Grooming Windy teaches Karina Arelt how to look after a horse - photo by Pat Ike
The story of Lucky Horse Rescue begins with Deanna Mancuso whose grandfather gave her a horse to remember him by shortly before dying of cancer. Nitro, as the horse was called, had been abused and was so difficult to ride that Deanna and her father set about rehabilitating him. Now 20 years later Nitro is here at Lucky Orphans; her own children have ridden him.
After working in several stables around Millbrook, in 2003 Deanna started a horse boarding business of her own. In 2008 she closed that business and started a non profit rescue program. Ever since high school she says, “I have wanted to take what I know and love – horses - to help the community.” When she discovered Equine Assisted Growth and Learning Association (EAGALA) she realized it was the answer to her concept of helping people with a variety or struggles with horses.
Layla Finley learns how to braid Mocha's mane - photo by Pat Ike
Founded in 1999, EAGALA uses equine assisted therapy to address mental health and developmental needs in people. It is a team effort. Lucky Orphans Horse Rescue has a licensed therapist who works with an equine specialist and a team of horses to help their clients. It is an experiential alternative to talk therapy that, because of its intensity, clients are significantly improved typically in a matter of eight weeks.
The horses, who are both sensitive and non-judgmental, are the key to their success. LOHR’s alpha mare, for example, can tell if a client has been abused. She will position herself between that person and other horses and people to keep the client safe. She shows no interest in someone who has not suffered abuse.
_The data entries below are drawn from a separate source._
(** * knowledge-base-rag: the retrieval pipeline, embedded and verified

    A shallow embedding of [src/loader.py], [src/embeddings.py],
    [src/vectorstore.py], [src/rag.py] and [main.py].  Python [str] values are lists of characters, [dict]s
    with string keys are [gmap]s, [None]-able attributes are [option]s,
    exceptions are values of [Exc], and calls that leave the process
    (embedding and generation gateways, the file system) are recorded in
    an explicit [World] threaded through a small state-and-error monad.
    [print] calls write to standard output only and are left out. *)

From Stdlib Require Import Ascii String DecimalString.
From stdpp Require Import gmap strings list fin_maps sorting.

Local Open Scope char_scope.

(** ** Python strings *)

(** A [str] is a sequence of characters.  The model covers the 8-bit
    characters of [ascii]; whitespace and case mapping are those Python
    applies to the ASCII range. *)
Abbreviation str := (list ascii).

Definition lit (s : string) : str := String.list_ascii_of_string s.

Module PyStr.

Definition nl : ascii := "010".

(** [str.isspace] on one character: TAB, LF, VT, FF, CR, the four
    information separators FS, GS, RS, US, and the space. *)
Definition is_space (c : ascii) : bool :=
  match c with
  | "009" | "010" | "011" | "012" | "013"
  | "028" | "029" | "030" | "031" | " " => true
  | _ => false
  end.

(** [s.startswith(prefix)] *)
Fixpoint startswith (s prefix : str) {struct prefix} : bool :=
  match prefix with
  | [] => true
  | p :: prefix' =>
      match s with
      | [] => false
      | c :: s' => Ascii.eqb c p && startswith s' prefix'
      end
  end.

(** The first occurrence of [sep] in [s], scanning from the left: the
    text before it and the text after it.  ([sep] is never empty in
    this program; Python rejects an empty separator.) *)
Fixpoint partition (sep s : str) : option (str * str) :=
  if startswith s sep then Some ([], drop (length sep) s)
  else match s with
       | [] => None
       | c :: s' =>
           match partition sep s' with
           | Some (a, b) => Some (c :: a, b)
           | None => None
           end
       end.

(** [sub in s] *)
Definition contains (sub s : str) : bool :=
  match partition sub s with Some _ => true | None => false end.

(** [s.split(sep, maxsplit)]: at most [maxsplit] cuts, left to right,
    at non-overlapping occurrences of [sep]. *)
Fixpoint split_n (sep : str) (maxsplit : nat) (s : str) : list str :=
  match maxsplit with
  | 0 => [s]
  | S m =>
      match partition sep s with
      | None => [s]
      | Some (a, b) => a :: split_n sep m b
      end
  end.

(** [s.split(sep)]: no limit on the number of cuts.  A cut consumes at
    least one character, so [length s] cuts are never exhausted. *)
Definition split (sep s : str) : list str := split_n sep (length s) s.

(** [s.count(sep)]: the number of non-overlapping occurrences. *)
Fixpoint count_n (fuel : nat) (sep s : str) : nat :=
  match fuel with
  | 0 => 0
  | S f =>
      match partition sep s with
      | None => 0
      | Some (_, b) => S (count_n f sep b)
      end
  end.

Definition count (sep s : str) : nat := count_n (length s) sep s.

(** [s.lstrip()], [s.rstrip()], [s.strip()] *)
Fixpoint lstrip (s : str) : str :=
  match s with
  | c :: s' => if is_space c then lstrip s' else s
  | [] => []
  end.

Definition rstrip (s : str) : str := rev (lstrip (rev s)).

Definition strip (s : str) : str := rstrip (lstrip s).

(** [s.lower()] *)
Definition lower_char (c : ascii) : ascii :=
  let n := nat_of_ascii c in
  if (65 <=? n)%nat && (n <=? 90)%nat then ascii_of_nat (n + 32) else c.

Definition lower (s : str) : str := map lower_char s.

(** [sep.join(parts)] *)
Fixpoint join (sep : str) (parts : list str) : str :=
  match parts with
  | [] => []
  | [p] => p
  | p :: ps => p ++ sep ++ join sep ps
  end.

(** [str(n)] for a non-negative integer. *)
Definition of_nat (n : nat) : str :=
  lit (NilZero.string_of_uint (Nat.to_uint n)).

End PyStr.

(** ** src/loader.py *)

Module Loader.
Import PyStr.

(** [Document] of langchain: page content and a metadata dictionary. *)
Record Document : Type := mkDocument {
  page_content : str;
  metadata : gmap str str
}.

(** The [for line in header.split('\n')] loop of [parse_metadata].
    Under [':' in line] the split at the first colon has exactly two
    parts, so the tuple assignment always succeeds. *)
Definition header_loop (lines : list str) (metadata : gmap str str)
  : gmap str str :=
  fold_left
    (fun metadata line =>
       if contains (lit ":") line then
         match split_n (lit ":") 1 line with
         | [key; value] => <[lower (strip key) := strip value]> metadata
         | _ => metadata
         end
       else metadata)
    lines metadata.

Definition parse_metadata (content : str) : gmap str str * str :=
  let metadata : gmap str str := ∅ in
  if startswith content (lit "---") then
    let parts := split_n (lit "---") 2 content in
    if (3 <=? length parts)%nat then
      let header := strip (nth 1 parts []) in
      let metadata := header_loop (split [nl] header) metadata in
      (metadata, strip (nth 2 parts []))
    else (metadata, content)
  else (metadata, content).

(** [create_chunks] hands the documents to langchain's
    [RecursiveCharacterTextSplitter], a third-party class: its
    [split_documents] is a parameter here, applied to the chunk size, the
    overlap and the separator list the source passes. *)
Definition separators : list str :=
  [lit "

"; [nl]; lit ". "; lit " "; []].

Definition create_chunks
    (split_documents : nat -> nat -> list str -> list Document -> list Document)
    (documents : list Document) (chunk_size chunk_overlap : nat)
  : list Document :=
  match documents with
  | [] => []
  | _ :: _ => split_documents chunk_size chunk_overlap separators documents
  end.

End Loader.

(** ** The outside world and the monad of effects *)

Module Effects.
Import Loader.

(** Exceptions the pipeline raises.  [CorruptIndexError] is raised only
    by the modelled index library, on an unreadable saved index. *)
Inductive Exc : Type :=
  | ValueError (msg : str)
  | FileNotFoundError (msg : str)
  | CorruptIndexError (msg : str)
  | UpstreamGatewayError (msg : str)
  | AttributeError (msg : str).

(** What leaves the process.  Building a client object is recorded, but
    it is not a call to a gateway: nothing is embedded or generated. *)
Inductive Event : Type :=
  | ClientCreated (service : str)
  | EmbedDocuments (texts : list str)
  | EmbedQuery (text : str)
  | Generate (prompt : str).

Definition is_gateway_call (e : Event) : bool :=
  match e with
  | ClientCreated _ => false
  | EmbedDocuments _ | EmbedQuery _ | Generate _ => true
  end.

Section WithVec.
(** [Vec] is the type of embeddings (vectors of floating-point
    numbers in the program; kept abstract here). *)
Context {Vec : Type}.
Deanna believes in serendipity. Robert Trump and Ann Marie Pallan who live across from her old stable on Chestnut Ridge became interested in Deanna’s work. When it became obvious that in order to obtain grants one had to own not rent a facility, Trump generously donated the down payment to purchase the 42 acre farm in Dover.
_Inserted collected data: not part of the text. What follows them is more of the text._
(* ===== verification/MemberSpec.v ===== *)
(** * The membership specification of a unit, and its refinement

    The spec (section 4) describes a unit's selection as a set of ids with
    a transaction that saves the set when it begins and restores it on
    [cancel]. [AbsUnit] is that view: [members] is the set of selected ids
    and [saved] the set captured by a pending transaction ([None] when the
    unit is confirmed). [abs] forgets the order of [selection] and the
    pointers of a [SelectionUnit]. [abs_step] is the set-level effect the
    spec gives each method:
    - [select(X, unselectOthers)] gives [X] or [members ∪ X];
    - [unselect(X)] gives [members ∖ X];
    - [patch(s, d)] swaps [s] for [d] when [s] is selected;
    - [clear] empties the set, [confirm] drops the saved set and [cancel]
      brings it back;
    - [hover] and [setContext] leave membership alone;
    and [select]/[unselect] first run the transaction rule [abs_begin] of
    [_checkConfirm].

    [abs_run_op] is the simulation step: on a unit with unique ids, every
    method moves [abs] exactly by [abs_step]. [abs_refines_run] lifts it
    to any sequence of calls that meet [op_pre], so the code implements
    the set-level state machine on every run from a well-formed unit. *)

From stdpp Require Import gmap.
From S2P Require Import SelPrelude JsArray Messages Units UnitInv.
Set Warnings "-clear-no-such-hyp".

Record AbsUnit := mkAbs {
  members : gset string;
  saved : option (gset string)
}.

Definition abs (u : SelectionUnit) : AbsUnit :=
  mkAbs (list_to_set (selection u))
        (if confirmed u then None else Some (list_to_set (_confirmedSnapShot u))).

(** The transaction rule: a confirming call on a pending unit commits; a
    provisional call on a confirmed unit saves the current set. *)
Definition abs_begin (cf : bool) (a : AbsUnit) : AbsUnit :=
  match saved a, cf with
  | Some _, true => mkAbs (members a) None
  | None, false => mkAbs (members a) (Some (members a))
  | _, _ => a
  end.

Definition abs_step (op : unit_op) (a : AbsUnit) : AbsUnit :=
  match op with
  | OpSelect id uo cf =>
      let a1 := abs_begin cf a in
      mkAbs ((if uo then ∅ else members a1) ∪ list_to_set (to_array id)) (saved a1)
  | OpUnselect id cf =>
      let a1 := abs_begin cf a in
      mkAbs (members a1 ∖ list_to_set (to_array id)) (saved a1)
  | OpHover _ | OpSetContext _ => a
  | OpPatch s d =>
      if bool_decide (s ∈ members a) then mkAbs ({[d]} ∪ members a ∖ {[s]}) (saved a) else a
  | OpClear => mkAbs ∅ (saved a)
  | OpConfirm => mkAbs (members a) None
  | OpCancel => match saved a with Some s => mkAbs s None | None => a end
  end.

(** A sequence of method calls, run in order. *)
Fixpoint run_ops (ops : list unit_op) : M unit :=
  match ops with
  | [] => mret ()
  | op :: ops' => run_op op;; run_ops ops'
  end.

(** Each call meets its precondition in the state the previous ones left. *)
Fixpoint ops_ok (ops : list unit_op) (w : World) : Prop :=
  match ops with
  | [] => True
  | op :: ops' => op_pre op (this w) /\ ops_ok ops' (exec (run_op op) w)
  end.

Lemma list_to_set_select_sel sel ids uo :
  list_to_set (select_sel sel ids uo) =@{gset string}
  (if uo then ∅ else list_to_set sel) ∪ list_to_set ids.
Proof.
  apply set_eq. intros x. rewrite elem_of_union, !elem_of_list_to_set, elem_of_select_sel.
  destruct uo; set_solver.
Qed.

Lemma abs_checkConfirm cf w :
  abs (this (exec (ConfirmableSelectionUnit._checkConfirm cf) w)) = abs_begin cf (abs (this w)).
Proof.
  rewrite checkConfirm_this. unfold abs, abs_begin.
  destruct (this w) as [ty sel la lh ctx [] snap], cf; reflexivity.
Qed.

Lemma abs_select id uo cf w :
  abs (this (exec (ConfirmableSelectionUnit.select id uo cf) w)) =
  abs_step (OpSelect id uo cf) (abs (this w)).
Proof.
  unfold ConfirmableSelectionUnit.select. rewrite exec_bind. fold c_act.
  simpl. rewrite <- abs_checkConfirm.
  generalize (exec (ConfirmableSelectionUnit._checkConfirm cf) w) as w1. intros w1.
  rewrite select_this. unfold abs. destruct (this w1); simpl.
  by rewrite list_to_set_select_sel.
Qed.

Lemma abs_unselect id cf w :
  NoDup (selection (this w)) ->
  abs (this (exec (ConfirmableSelectionUnit.unselect id cf) w)) =
  abs_step (OpUnselect id cf) (abs (this w)).
Proof.
  intros Hnd. unfold ConfirmableSelectionUnit.unselect. rewrite exec_bind. fold c_act.
  simpl. rewrite <- abs_checkConfirm.
  assert (Hnd1 : NoDup (selection (this (exec (ConfirmableSelectionUnit._checkConfirm cf) w)))).
  { rewrite checkConfirm_this. by destruct (this w) as [? ? ? ? ? [] ?], cf. }
  revert Hnd1. generalize (exec (ConfirmableSelectionUnit._checkConfirm cf) w) as w1. intros w1 Hnd1.
  rewrite unselect_this, unselect_res_spec by done. unfold abs. destruct (this w1); simpl in *.
  f_equal. apply set_eq. intros x.
  rewrite stdpp.base.elem_of_difference, !elem_of_list_to_set, list_elem_of_filter. naive_solver.
Qed.

Lemma abs_patch s d w :
  NoDup (selection (this w)) ->
  abs (this (exec (SelectionUnit.patch s d) w)) = abs_step (OpPatch s d) (abs (this w)).
Proof.
  intros Hnd. unfold exec. rewrite patch_run. simpl. unfold patch_fields, abs.
  destruct (this w) as [ty sel la lh ctx c snap]; simpl in *.
  destruct (index_of s sel) as [i|] eqn:Ei.
  - apply index_of_Some in Ei as Hi. rewrite bool_decide_true
      by (apply elem_of_list_to_set, list_elem_of_lookup_2 with i, Hi).
    f_equal. apply set_eq. intros x.
    rewrite elem_of_union, stdpp.base.elem_of_difference, elem_of_singleton, !elem_of_list_to_set, elem_of_insert_NoDup by done.
    set_solver.
  - apply index_of_None in Ei. rewrite bool_decide_false by (by rewrite elem_of_list_to_set). done.
Qed.

(** Every method moves [abs] by [abs_step] on a unit whose selection has
    unique ids. *)
Lemma abs_run_op op w :
  NoDup (selection (this w)) -> abs (this (exec (run_op op) w)) = abs_step op (abs (this w)).
Proof.
  intros Hnd. destruct op as [id uo cf|id cf|id|id|s d| | |]; cbn [run_op].
  - apply abs_select.
  - by apply abs_unselect.
  - unfold exec. rewrite hover_run. case_bool_decide; simpl; by destruct (this w).
  - unfold exec. rewrite setContext_run. by destruct (this w).
  - by apply abs_patch.
  - rewrite clear_this. unfold abs. by destruct (this w) as [? ? ? ? ? [] ?].
  - rewrite confirm_this. unfold abs. by destruct (this w) as [? ? ? ? ? [] ?].
  - rewrite cancel_this. unfold abs. destruct (this w) as [? ? ? ? ? [] ?]; simpl; [done|].
    rewrite list_to_set_select_sel. f_equal. set_solver.
Qed.

(** C6: On every run from a well-formed unit whose calls meet their
    preconditions, the set of selected ids and the set saved by a pending
    transaction evolve exactly as the set-level specification [abs_step]
    says: the code refines the membership state machine. *)
Theorem abs_refines_run ops w :
  wf (this w) -> ops_ok ops w ->
  abs (this (exec (run_ops ops) w)) = foldl (fun a op => abs_step op a) (abs (this w)) ops.
Proof.
  induction ops as [|op ops IH] in w |- *; simpl; intros Hwf Hok; [done|].
  destruct Hok as [Hpre Hok]. rewrite exec_bind, IH by auto using run_op_wf.
  f_equal. apply abs_run_op. by destruct Hwf.
Qed.

Example abs_refines_run_witness :
  let ops := [OpSelect (Many ["a"; "b"]) true true; OpSelect (Many ["c"]) false false;
              OpUnselect (One "a") false; OpCancel] in
  wf (this w0) /\ ops_ok ops w0 /\
  abs (this (exec (run_ops ops) w0)) = foldl (fun a op => abs_step op a) (abs (this w0)) ops.
Proof.
  assert (Hwf : wf (this w0)) by apply wf_new.
  assert (Hok : ops_ok [OpSelect (Many ["a"; "b"]) true true; OpSelect (Many ["c"]) false false;
                        OpUnselect (One "a") false; OpCancel] w0).
  { simpl. repeat split; try (left; done); try (right; right; done);
      repeat constructor; set_solver. }
  split; [exact Hwf|]. split; [exact Hok|]. exact (abs_refines_run _ w0 Hwf Hok).
Defined.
Layla and Dalton Finley are supervised by volunteer,April - photo by Pat Ike
Although much of the work is done by volunteers, keeping almost 50 horses still takes money. There is also the mortgage to pay. To support their rescued horses LOHR, which has a 501(C)3 status, is actively seeking grants, gifts, bequests and donations to support their efforts.
There is no question that Lucky Horse Rescue repays in kind. Besides working with individual clients they also collaborate with such organizations as Ryan McElroy Children’s Cancer Foundation, Astor Services and local schools. In addition they provide business for the local people who contribute their services, who supply their hay and feed, for the vet, and for the farrier.